Re: Geosat Solar Transit?

From: Richard Clark (
Date: Mon Mar 06 2006 - 04:33:53 EST

  • Next message: Björn Gimle: "Re: Geosat Solar Transit?"

    On Sun, 5 Mar 2006, satcom wrote:
    > Tried to figure this out a couple of years ago Jeff.....and came to the same
    > conclusion as Tony.
    > The objects would be too small to resolve.
    The Advanced Technology Solar Telescope (currently in the final stages
    of getting aproved) will be able to do this. It is a 1 meter class
    telescope with adaptive optics.
    There are some smaller solar telescopes equiped with AO out there that
    might just detect a transit.
    Of course they do not take whole-disk observations. Fields of view are
    a few arcminutes so it'll take a bit of luck to be observing a feature
    when a sat goes by although with the population density of some parts
    of the clarke belt it will surely happen. Another big if is: will an
    unsuspecting scientist realize what the strange linear feature is. A
    bad row on the ccd no doubt...
    Somehow I don't think this will get very high on the list of science
    > I have manged to see transits of leo craft down to 2 arcseconds with an 8
    > inch scope , but  0.25 arcseconds  , even with a much larger aperture would
    > be near impossible....the target being lost in the "noise".
    > I did wonder at one stage if it might just be feasible using a large
    > telescope and a projection of the Sun's disk onto a large screen.
    > ...
    For several months I was on the lookout for ISS transits at the sites of
    the GONG network. (This is a program with 6 observing sites around the
    world making 'continuous' observations of oscillations of the sun's
    photosphere) Within a week of signing up with Tom's alert service there
    was one at our India site but it was during monsoon when that instrument
    was offline.

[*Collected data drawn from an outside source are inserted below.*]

(** * Impact and alert decision engine of the Nigeria IBF system

    A shallow embedding of the vulnerability estimator, the adaptive impact
    curve, the multi-hazard combiner ([advanced_multi_hazard.py]) and of the
    quality controller and alert manager ([production_forecast_engine.py]),
    followed by the properties the specification states about them.

    Conventions of the embedding.
    - Python floats and NumPy float64 values are idealised as real numbers
      ([R]); [exp] is the real exponential.  Rounding, infinities and NaN
      are outside the model.
    - One-dimensional NumPy arrays are lists; binary element-wise operations
      follow NumPy's broadcasting rule for one-dimensional operands and raise
      [ValueError] on incompatible shapes.
    - A Python call that can raise returns a [result].
    - [Config] is imported by the sources from a module that is not part of
      them; it appears here as records holding exactly the attributes the
      code reads, with no value fixed. *)

From Stdlib Require Import Reals Lra Lia List String Bool Arith ZArith.
From Stdlib Require Import DecimalString.
Import ListNotations.

Open Scope string_scope.
Open Scope R_scope.

(** ** Python values *)

Definition Rltb (x y : R) : bool := if Rlt_dec x y then true else false.
Definition Rgtb (x y : R) : bool := Rltb y x.
Definition Rleb (x y : R) : bool := if Rle_dec x y then true else false.
Definition Rgeb (x y : R) : bool := Rleb y x.
Definition Reqb (x y : R) : bool := if Req_dec_T x y then true else false.

Inductive exn : Type :=
| KeyError (key : string)
| ValueError (msg : string)
| AttributeError (msg : string)
| NotFittedError.

Inductive result (A : Type) : Type :=
| Ok (a : A)
| Raise (e : exn).

Arguments Ok {A} a.
Arguments Raise {A} e.

Definition bind {A B : Type} (m : result A) (k : A -> result B) : result B :=
  match m with
  | Ok a => k a
  | Raise e => Raise e
  end.

Notation "x <- m ;; k" := (bind m (fun x => k))
  (at level 61, m at next level, right associativity).

(** [str(n)] for a non-negative integer. *)
Definition str_of_nat (n : nat) : string :=
  NilZero.string_of_uint (Nat.to_uint n).

(** *** Dictionaries with string keys, in insertion order *)

Definition dict (V : Type) : Type := list (string * V).

Fixpoint dict_find {V : Type} (d : dict V) (k : string) : option V :=
  match d with
  | [] => None
  | (k', v) :: d' => if String.eqb k' k then Some v else dict_find d' k
  end.

(** [d.get(k, default)] *)
Definition dict_get {V : Type} (d : dict V) (k : string) (default : V) : V :=
  match dict_find d k with
  | Some v => v
  | None => default
  end.

(** [d[k]] *)
Definition dict_getitem {V : Type} (d : dict V) (k : string) : result V :=
  match dict_find d k with
  | Some v => Ok v
  | None => Raise (KeyError k)
  end.

(** [x in [a, b, ...]] for strings *)
Definition str_in (x : string) (l : list string) : bool :=
  existsb (String.eqb x) l.

(** ** One-dimensional NumPy arrays *)

Definition ndarray : Type := list R.

Definition shape_error : exn :=
  ValueError "operands could not be broadcast together".
Definition empty_reduction : exn :=
  ValueError "zero-size array to reduction operation maximum which has no identity".

Fixpoint zip_with {A B C : Type} (f : A -> B -> C) (a : list A) (b : list B)
  : list C :=
  match a, b with
  | x :: a', y :: b' => f x y :: zip_with f a' b'
  | _, _ => []
  end.

(** Element-wise binary operation on two one-dimensional arrays. *)
Definition broadcast2 {A B C : Type} (f : A -> B -> C) (a : list A) (b : list B)
  : result (list C) :=
  if Nat.eqb (List.length a) (List.length b) then Ok (zip_with f a b)
  else match a, b with
       | [x], _ => Ok (map (f x) b)
       | _, [y] => Ok (map (fun x => f x y) a)
       | _, _ => Raise shape_error
       end.

(** In-place element-wise operation [a op= b]: the result keeps the shape of
    [a]. *)
Definition inplace2 {A B : Type} (f : A -> B -> A) (a : list A) (b : list B)
  : result (list A) :=
  if Nat.eqb (List.length a) (List.length b) then Ok (zip_with f a b)
  else match b with
       | [y] => Ok (map (fun x => f x y) a)
       | _ => Raise shape_error
       end.

(** [np.max(a)] and [a.max()] *)
Definition np_max (a : ndarray) : result R :=
  match a with
  | [] => Raise empty_reduction
  | x :: a' => Ok (fold_left Rmax a' x)
  end.

Definition np_sum (a : ndarray) : R := fold_left Rplus a 0.

(** [np.mean(a)]; the empty mean is NaN in NumPy and is left to the
    convention [x / 0 = 0] of [R] here. *)
Definition np_mean (a : ndarray) : R := np_sum a / INR (List.length a).

Definition np_any (m : list bool) : bool := existsb (fun b => b) m.
Definition np_all (m : list bool) : bool := forallb (fun b => b) m.

Definition clip (lo hi x : R) : R := Rmin (Rmax x lo) hi.

(** [np.clip(a, lo, hi)] *)
Definition np_clip (a : ndarray) (lo hi : R) : ndarray := map (clip lo hi) a.

(** Boolean-mask update [arr[mask] = f(xs[mask], arr[mask])], position by
    position; [mask], [xs] and [arr] have the same shape. *)
Fixpoint masked_update (f : R -> R -> R) (mask : list bool) (xs arr : ndarray)
  : ndarray :=
  match mask, xs, arr with
  | b :: mask', x :: xs', y :: arr' =>
      (if b then f x y else y) :: masked_update f mask' xs' arr'
  | _, _, _ => arr
  end.

(** [np.arange(0, stop, step)] with [n] elements. *)
Definition arange (n : nat) (step : R) : ndarray :=
  map (fun i => INR i * step) (seq 0 n).

(** ** Configuration *)

Record VulnerabilityConfig : Type := {
  flood_params : dict (dict R);
  conflict_params : dict (dict R);
  flood_conflict_interaction : R
}.

(** [displacement_alert_levels], read by the code at these four keys. *)
Record AlertLevels : Type := {
  emergency : R;
  warning : R;
  advisory : R;
  watch : R
}.

Record ForecastConfig : Type := {
  flood_depth_threshold_m : R;
  conflict_fatality_threshold : R;
  displacement_alert_levels : AlertLevels
}.

Record AlertConfig : Type := {
  alert_recipients : dict (list string)
}.

Record Config : Type := {
  vulnerability : VulnerabilityConfig;
  forecast : ForecastConfig;
  alert : AlertConfig
}.

(** ** Context records *)

Record HazardContext : Type := {
  state : string;
  region : string;
  month : Z;
  population_density : R;
  poverty_rate : R;
  previous_events_30d : Z;
  previous_events_90d : Z;
  distance_to_water_km : R;
  elevation_m : R;
  urban_rural : string;
  infrastructure_quality : R;
  early_warning_coverage : R
}.

Record CompoundingFactors : Type := {
  has_recent_flood : bool;
  has_recent_conflict : bool;
  has_displacement_camp : bool;
  is_rainy_season : bool;
  is_harvest_season : bool;
  market_access_disrupted : bool;
  healthcare_access_limited : bool
}.

(** ** MLEnhancedVulnerability *)

Module MLEnhancedVulnerability.

(** A fitted scikit-learn regressor, through [predict] on one row. *)
Definition Regressor : Type := list R -> R.

(** The statistics of a fitted [StandardScaler], through [transform]. *)
Definition FittedScaler : Type := list R -> list R.

(** What [joblib.load] finds at a model path. *)
Inductive model_file : Type :=
| Missing
| Stored (m : Regressor)
| Unreadable (e : exn).

Record t : Type := {
  config : Config;
  flood_model : option Regressor;
  conflict_model : option Regressor;
  scaler : option FittedScaler;     (* [None]: [StandardScaler()] not fitted *)
  trained : bool
}.

Definition set_flood_model (self : t) (m : option Regressor) : t :=
  {| config := config self; flood_model := m;
     conflict_model := conflict_model self; scaler := scaler self;
     trained := trained self |}.

Definition set_conflict_model (self : t) (m : option Regressor) : t :=
  {| config := config self; flood_model := flood_model self;
     conflict_model := m; scaler := scaler self;
     trained := trained self |}.

Definition set_trained (self : t) (b : bool) : t :=
  {| config := config self; flood_model := flood_model self;
     conflict_model := conflict_model self; scaler := scaler self;
     trained := b |}.

(** [_load_models]: the body of the [try], with the [except] branch taken
    at the first [joblib.load] that raises. *)
Definition _load_models (self : t) (flood_file conflict_file : model_file) : t :=
  let step1 :=
    match flood_file with
    | Missing => Ok self
    | Stored m => Ok (set_flood_model self (Some m))
    | Unreadable e => Raise e
    end in
  match step1 with
  | Raise _ => set_trained self false
  | Ok self1 =>
      let step2 :=
        match conflict_file with
        | Missing => Ok self1
        | Stored m => Ok (set_conflict_model self1 (Some m))
        | Unreadable e => Raise e
        end in
      match step2 with
      | Raise _ => set_trained self1 false
      | Ok self2 => set_trained self2 true
      end
  end.

(** [__init__] *)
Definition init (cfg : Config) (flood_file conflict_file : model_file) : t :=
  _load_models
    {| config := cfg; flood_model := None; conflict_model := None;
       scaler := None; trained := false |}
    flood_file conflict_file.

(** [_get_regional_default]; the default argument of [dict.get] is
    evaluated before the call. *)
Definition _get_regional_default (self : t) (region hazard_type : string)
  : result R :=
  params <-
    (if String.eqb hazard_type "flood" then
       default <- dict_getitem (flood_params (vulnerability (config self)))
                               "North_Central" ;;
       Ok (dict_get (flood_params (vulnerability (config self))) region default)
     else
       default <- dict_getitem (conflict_params (vulnerability (config self)))
                               "North_Central" ;;
       Ok (dict_get (conflict_params (vulnerability (config self))) region default)) ;;
  dict_getitem params "p50".

Definition urban_rural_map : dict R :=
  [("urban", 0); ("peri-urban", 1); ("rural", 2)].

Definition features (context : HazardContext) : list R :=
  [ population_density context;
    poverty_rate context;
    IZR (previous_events_30d context);
    distance_to_water_km context;
    elevation_m context;
    infrastructure_quality context;
    early_warning_coverage context;
    IZR (month context);
    dict_get urban_rural_map (urban_rural context) 1 ].

(** [predict_vulnerability] *)
Definition predict_vulnerability (self : t) (context : HazardContext)
  (hazard_type : string) : result R :=
  if negb (trained self) then
    _get_regional_default self (region context) hazard_type
  else
    features_scaled <-
      match scaler self with
      | Some transform => Ok (transform (features context))
      | None => Raise NotFittedError
      end ;;
    let model := if String.eqb hazard_type "flood"
                 then flood_model self else conflict_model self in
    vulnerability <-
      match model with
      | Some predict => Ok (predict features_scaled)
      | None => Raise (AttributeError "'NoneType' object has no attribute 'predict'")
      end ;;
    if String.eqb hazard_type "flood"
    then Ok (clip 0.05 2.0 vulnerability)
    else Ok (clip 5 100 vulnerability).

End MLEnhancedVulnerability.


(** ** AdaptiveImpactFunction *)

Module AdaptiveImpactFunction.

A couple of others at low elevation after the instruments had
    shut down for the day. Others would show up as alerts 8-10 days in advance
    but as the date of the transit drew near the ground track always seemed to
    recede from the observing site. Never bagged a single one! When you're
    tied to a fixed location, or even 6 fixed locations, ISS transits are
    fairly rare.
    Say, whatever happened to Tom Fly's ISS transit alert anyway?